──────── Given data

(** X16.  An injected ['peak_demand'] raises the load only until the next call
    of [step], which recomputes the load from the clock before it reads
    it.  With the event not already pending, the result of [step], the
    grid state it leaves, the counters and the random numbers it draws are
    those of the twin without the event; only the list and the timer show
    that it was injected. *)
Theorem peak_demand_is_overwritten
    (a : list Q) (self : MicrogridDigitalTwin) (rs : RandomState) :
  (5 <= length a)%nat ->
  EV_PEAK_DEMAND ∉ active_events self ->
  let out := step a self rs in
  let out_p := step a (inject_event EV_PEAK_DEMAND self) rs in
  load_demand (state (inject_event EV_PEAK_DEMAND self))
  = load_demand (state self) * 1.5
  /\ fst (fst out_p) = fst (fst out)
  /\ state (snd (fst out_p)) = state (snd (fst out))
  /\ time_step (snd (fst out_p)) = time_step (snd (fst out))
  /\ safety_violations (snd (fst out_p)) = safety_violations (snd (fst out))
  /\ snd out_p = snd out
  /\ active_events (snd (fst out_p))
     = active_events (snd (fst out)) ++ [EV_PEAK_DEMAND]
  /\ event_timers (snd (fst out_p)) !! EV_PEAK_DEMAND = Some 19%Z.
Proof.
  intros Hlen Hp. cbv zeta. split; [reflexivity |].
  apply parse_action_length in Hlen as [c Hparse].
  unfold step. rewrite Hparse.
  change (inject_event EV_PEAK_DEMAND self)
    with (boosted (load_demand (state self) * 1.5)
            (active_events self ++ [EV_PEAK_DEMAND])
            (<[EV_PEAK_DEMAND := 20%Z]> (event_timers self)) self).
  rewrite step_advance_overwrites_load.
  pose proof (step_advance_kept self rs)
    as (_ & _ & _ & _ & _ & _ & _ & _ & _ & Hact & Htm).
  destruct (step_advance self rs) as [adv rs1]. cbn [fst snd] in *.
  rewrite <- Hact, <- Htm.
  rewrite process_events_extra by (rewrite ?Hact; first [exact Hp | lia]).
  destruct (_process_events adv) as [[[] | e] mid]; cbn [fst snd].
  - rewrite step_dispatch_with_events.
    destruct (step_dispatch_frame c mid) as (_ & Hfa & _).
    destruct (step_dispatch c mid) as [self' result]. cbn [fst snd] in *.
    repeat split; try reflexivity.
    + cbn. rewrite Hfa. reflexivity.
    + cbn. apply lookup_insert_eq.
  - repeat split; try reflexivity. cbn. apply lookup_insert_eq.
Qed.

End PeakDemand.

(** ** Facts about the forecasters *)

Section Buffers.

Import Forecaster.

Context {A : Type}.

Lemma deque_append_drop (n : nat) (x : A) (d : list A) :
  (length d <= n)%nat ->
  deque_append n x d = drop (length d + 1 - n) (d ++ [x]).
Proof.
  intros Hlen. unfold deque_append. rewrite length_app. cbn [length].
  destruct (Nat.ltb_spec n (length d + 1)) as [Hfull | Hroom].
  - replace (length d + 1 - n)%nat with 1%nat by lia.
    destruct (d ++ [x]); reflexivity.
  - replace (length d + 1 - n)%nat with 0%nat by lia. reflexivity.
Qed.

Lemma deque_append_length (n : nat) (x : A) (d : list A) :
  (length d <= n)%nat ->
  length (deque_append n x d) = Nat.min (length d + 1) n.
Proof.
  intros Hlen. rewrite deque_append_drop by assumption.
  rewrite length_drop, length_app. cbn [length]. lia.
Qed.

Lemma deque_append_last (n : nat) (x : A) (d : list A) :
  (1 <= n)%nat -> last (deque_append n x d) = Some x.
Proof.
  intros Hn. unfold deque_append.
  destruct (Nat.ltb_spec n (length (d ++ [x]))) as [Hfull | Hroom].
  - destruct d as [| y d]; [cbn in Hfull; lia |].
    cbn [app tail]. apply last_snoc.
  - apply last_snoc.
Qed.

────────────────

#### Assignment:
Each line of the data must be set down again as it is.

#### Finished task:
(** X16.  An injected ['peak_demand'] raises the load only until the next call
    of [step], which recomputes the load from the clock before it reads
    it.  With the event not already pending, the result of [step], the
    grid state it leaves, the counters and the random numbers it draws are
    those of the twin without the event; only the list and the timer show
    that it was injected. *)
Theorem peak_demand_is_overwritten
    (a : list Q) (self : MicrogridDigitalTwin) (rs : RandomState) :
  (5 <= length a)%nat ->
  EV_PEAK_DEMAND ∉ active_events self ->
  let out := step a self rs in
  let out_p := step a (inject_event EV_PEAK_DEMAND self) rs in
  load_demand (state (inject_event EV_PEAK_DEMAND self))
  = load_demand (state self) * 1.5
  /\ fst (fst out_p) = fst (fst out)
  /\ state (snd (fst out_p)) = state (snd (fst out))
  /\ time_step (snd (fst out_p)) = time_step (snd (fst out))
  /\ safety_violations (snd (fst out_p)) = safety_violations (snd (fst out))
  /\ snd out_p = snd out
  /\ active_events (snd (fst out_p))
     = active_events (snd (fst out)) ++ [EV_PEAK_DEMAND]
  /\ event_timers (snd (fst out_p)) !! EV_PEAK_DEMAND = Some 19%Z.
Proof.
  intros Hlen Hp. cbv zeta. split; [reflexivity |].
  apply parse_action_length in Hlen as [c Hparse].
  unfold step. rewrite Hparse.
  change (inject_event EV_PEAK_DEMAND self)
    with (boosted (load_demand (state self) * 1.5)
            (active_events self ++ [EV_PEAK_DEMAND])
            (<[EV_PEAK_DEMAND := 20%Z]> (event_timers self)) self).
  rewrite step_advance_overwrites_load.
  pose proof (step_advance_kept self rs)
    as (_ & _ & _ & _ & _ & _ & _ & _ & _ & Hact & Htm).
  destruct (step_advance self rs) as [adv rs1]. cbn [fst snd] in *.
  rewrite <- Hact, <- Htm.
  rewrite process_events_extra by (rewrite ?Hact; first [exact Hp | lia]).
  destruct (_process_events adv) as [[[] | e] mid]; cbn [fst snd].
  - rewrite step_dispatch_with_events.
    destruct (step_dispatch_frame c mid) as (_ & Hfa & _).
    destruct (step_dispatch c mid) as [self' result]. cbn [fst snd] in *.
    repeat split; try reflexivity.
    + cbn. rewrite Hfa. reflexivity.
    + cbn. apply lookup_insert_eq.
  - repeat split; try reflexivity. cbn. apply lookup_insert_eq.
Qed.

End PeakDemand.

(** ** Facts about the forecasters *)

Section Buffers.

Import Forecaster.

Context {A : Type}.

Lemma deque_append_drop (n : nat) (x : A) (d : list A) :
  (length d <= n)%nat ->
  deque_append n x d = drop (length d + 1 - n) (d ++ [x]).
Proof.
  intros Hlen. unfold deque_append. rewrite length_app. cbn [length].
  destruct (Nat.ltb_spec n (length d + 1)) as [Hfull | Hroom].
  - replace (length d + 1 - n)%nat with 1%nat by lia.
    destruct (d ++ [x]); reflexivity.
  - replace (length d + 1 - n)%nat with 0%nat by lia. reflexivity.
Qed.

Lemma deque_append_length (n : nat) (x : A) (d : list A) :
  (length d <= n)%nat ->
  length (deque_append n x d) = Nat.min (length d + 1) n.
Proof.
  intros Hlen. rewrite deque_append_drop by assumption.
  rewrite length_drop, length_app. cbn [length]. lia.
Qed.

Lemma deque_append_last (n : nat) (x : A) (d : list A) :
  (1 <= n)%nat -> last (deque_append n x d) = Some x.
Proof.
  intros Hn. unfold deque_append.
  destruct (Nat.ltb_spec n (length (d ++ [x]))) as [Hfull | Hroom].
  - destruct d as [| y d]; [cbn in Hfull; lia |].
    cbn [app tail]. apply last_snoc.
  - apply last_snoc.
Qed.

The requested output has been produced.